Using battering rams, police smashed through a window and climbed in.
It was a quick but measured entry - police were worried the home might contain explosives.
From a house opposite, 20-year-old Adrian Tejeda filmed everything.
"[Police said] lock all the doors," he tells the BBC.
"I got some calls from family saying 'Have you seen the news?'.
"I said 'Yeah I can see it because I'm right here!'"
Late into Wednesday night police continued to search the property. The surrounding houses were quiet, curtains drawn.
But nowhere was forcibly evacuated, a police officer at the scene said, although some residents had opted to leave - perhaps more due to the 20 or so satellite trucks that had descended on the scene, rather than any worry over a possible threat to their safety.
As is so often the case in these shocking incidents, those who knew or came into contact with the suspect were surprised that something like this could possibly happen.
"What kind of neighbourhood is this?" Mr Tejeda continues. "It's peaceful.

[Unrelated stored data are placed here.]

(* ===== verification/ThreatMap.v ===== *)
(** * ThreatMap: where the enemies' weapons reach

    Models [src/src/circuit/map/ThreatMap.h/.cpp] (the [DEBUG_VIS] drawing aside): five
    layers of [float] sectors in two buffers.  [Update], run in the worker thread, draws all
    known enemies into the buffer nobody reads; [Apply], run in the main thread, publishes it. *)

From S2P Require Import Prelude Float32 EnemyUnit SectorGrid.

Open Scope circuit_scope.

Definition THREAT_BASE : float := f0.
Definition THREAT_CLOAK_VAL : float := f_of_Z 16.

Inductive layer : Type := AirL | SurfL | AmphL | CloakL | ShieldL.
#[export] Instance layer_eq_dec : EqDecision layer.
Proof. solve_decision. Defined.

Record SThreatData : Type := MkThreatData {
  td_air : list float;
  td_surf : list float;
  td_amph : list float;
  td_cloak : list float;
  td_shield : list float
}.

Definition td_get (l : layer) (d : SThreatData) : list float :=
  match l with
  | AirL => td_air d | SurfL => td_surf d | AmphL => td_amph d
  | CloakL => td_cloak d | ShieldL => td_shield d
  end.
Definition td_set (l : layer) (v : list float) (d : SThreatData) : SThreatData :=
  match l with
  | AirL => MkThreatData v (td_surf d) (td_amph d) (td_cloak d) (td_shield d)
  | SurfL => MkThreatData (td_air d) v (td_amph d) (td_cloak d) (td_shield d)
  | AmphL => MkThreatData (td_air d) (td_surf d) v (td_cloak d) (td_shield d)
  | CloakL => MkThreatData (td_air d) (td_surf d) (td_amph d) v (td_shield d)
  | ShieldL => MkThreatData (td_air d) (td_surf d) (td_amph d) (td_cloak d) v
  end.

#[export, refine] Instance threat_layers : Layers layer SThreatData :=
  {| get_layer := td_get; set_layer := td_set |}.
Proof. by intros [] [] v d. Defined.

Abbreviation tptr := (ptr layer).
Abbreviation tmem := (memory SThreatData).

(** The fields of [STerrainMapSector] that are read here. *)
Record STerrainMapSector : Type := MkSector { isWater : bool; position_y : float }.

Record SSlackMod : Type := MkSlack {
  allMod : float; staticMod : float; speedMod : float; speedModMax : Z
}.

Record CThreatMap : Type := MkThreatMap {
  areaData : list STerrainMapSector;
  squareSize : Z;
  width : Z;
  height : Z;
  mapSize : Z;
  rangeDefault : Z;
  distCloak : Z;
  slackMod : SSlackMod;
  mem : tmem;                    (** [threatData0], [threatData1] *)
  pThreatData : buf;
  drawAirThreat : tptr;
  drawSurfThreat : tptr;
  drawAmphThreat : tptr;
  drawCloakThreat : tptr;
  drawShieldArray : tptr;
  isUpdating : bool;
  airThreat : tptr;
  surfThreat : tptr;
  amphThreat : tptr;
  cloakThreat : tptr;
  shieldArray : tptr;
  threatArray : tptr
}.

Definition set_mem (m : CThreatMap) (v : tmem) : CThreatMap :=
  MkThreatMap (areaData m) (squareSize m) (width m) (height m) (mapSize m) (rangeDefault m)
    (distCloak m) (slackMod m) v (pThreatData m) (drawAirThreat m) (drawSurfThreat m)
    (drawAmphThreat m) (drawCloakThreat m) (drawShieldArray m) (isUpdating m) (airThreat m)
    (surfThreat m) (amphThreat m) (cloakThreat m) (shieldArray m) (threatArray m).
Definition set_threatArray (m : CThreatMap) (p : tptr) : CThreatMap :=
  MkThreatMap (areaData m) (squareSize m) (width m) (height m) (mapSize m) (rangeDefault m)
    (distCloak m) (slackMod m) (mem m) (pThreatData m) (drawAirThreat m) (drawSurfThreat m)
    (drawAmphThreat m) (drawCloakThreat m) (drawShieldArray m) (isUpdating m) (airThreat m)
    (surfThreat m) (amphThreat m) (cloakThreat m) (shieldArray m) p.
Definition set_updating (m : CThreatMap) (b : bool) (area : list STerrainMapSector) : CThreatMap :=
  MkThreatMap area (squareSize m) (width m) (height m) (mapSize m) (rangeDefault m)
    (distCloak m) (slackMod m) (mem m) (pThreatData m) (drawAirThreat m) (drawSurfThreat m)
    (drawAmphThreat m) (drawCloakThreat m) (drawShieldArray m) b (airThreat m)
    (surfThreat m) (amphThreat m) (cloakThreat m) (shieldArray m) (threatArray m).

Section threat_map.
Context {E : Engine}.

(** ** Threat ranges *)

Definition GetCloakRange (squareSize distCloak : Z) (edef : CCircuitDef) : option Z :=
  let sizeX := def_xsize edef * Z.quot SQUARE_SIZE 2 in
  let sizeZ := def_zsize edef * Z.quot SQUARE_SIZE 2 in
  threatRange ← (if IsMobile edef
                 then q ← idiv (DEFAULT_SLACK * 2) squareSize; Some (distCloak + q)
                 else Some distCloak);
  r ← f_to_int (fsqrt (f_of_Z (SQUARE sizeX + SQUARE sizeZ)));
  q ← idiv r squareSize;
  Some (q + threatRange).

Definition GetShieldRange (squareSize : Z) (edef : CCircuitDef) : option Z :=
  match shieldMount edef with
  | Some _ => r ← f_to_int (shieldRadius edef); q ← idiv r squareSize; Some (q + 1)
  | None => Some 0
  end.

(** The body of the constructor's loop over all unit definitions. *)
Definition init_ranges (squareSize distCloak : Z) (slack : SSlackMod) (cdef : CCircuitDef)
    : option CCircuitDef :=
  let allowedRange := f_of_Z 2000 in
  let s := fadd (fadd (f_of_Z (squareSize - 1)) (fdiv (aoe cdef) (f_of_Z 2)))
                (fmul (f_of_Z DEFAULT_SLACK) (allMod slack)) in
  let s := if IsMobile cdef
           then fadd s (fdiv (fmul (f_of_Z THREAT_UPDATE_RATE) (def_speed cdef)) (f_of_Z FRAMES_PER_SEC))
           else fadd s (fmul (f_of_Z DEFAULT_SLACK) (staticMod slack)) in
  let reach realRange := r ← f_to_int (fadd realRange s); q ← idiv r squareSize; Some (q + 1) in
  realRange ← GetMaxRange cdef RANGE_AIR;
  r ← (if hasAntiAir cdef then reach realRange else Some 0);
  cdef ← SetThreatRange cdef THREAT_AIR r;
  realRange ← GetMaxRange cdef RANGE_LAND;
  r ← (if hasAntiLand cdef && fleb realRange allowedRange then reach realRange else Some 0);
  cdef ← SetThreatRange cdef THREAT_LAND r;
  realRange ← GetMaxRange cdef RANGE_WATER;
  r ← (if hasAntiWater cdef && fleb realRange allowedRange then reach realRange else Some 0);
  cdef ← SetThreatRange cdef THREAT_WATER r;
  r ← GetCloakRange squareSize distCloak cdef;
  cdef ← SetThreatRange cdef THREAT_CLOAK r;
  r ← GetShieldRange squareSize cdef;
  SetThreatRange cdef THREAT_SHIELD r.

Nothing really bad happens.
"It's a bunch of innocent people."
He says he thought he had seen the at least one of the suspects in the past, going in and out of the house, but nothing ever stood out as being unusual or strange. Certainly nothing that hinted at what would take place in San Bernardino.
"That's crazy stuff to think they're living right next door to you," Mr Tejeda says.
Hours before the arrest, at an unconfirmed address in the same town, the suspected shooters Syed Farook and Tashfeen Malik, both later killed by police, are said to have taken their six-month-old daughter to the home of Farook's mother.
According to a family spokesman, the couple said they had to go to a doctor's appointment.
Debate about what the shootings will mean for America's continued soul-searching on violence has already started here.
At a nearby bar, a man who did not want to be named said he worried that the shooting would be used to fuel anti-gun law arguments - due to California's apparently "restrictive" gun laws.
The state's strict - by American standards - regulations require passing a test to get hold of a weapon, and there is a waiting period.
But "Guns and Ammo" shops can still be seen peppered throughout the state, promoted with neon lights.
At least two of the weapons used in the shooting were bought legally, it has been established - news that will perhaps push the possibility of action even further away.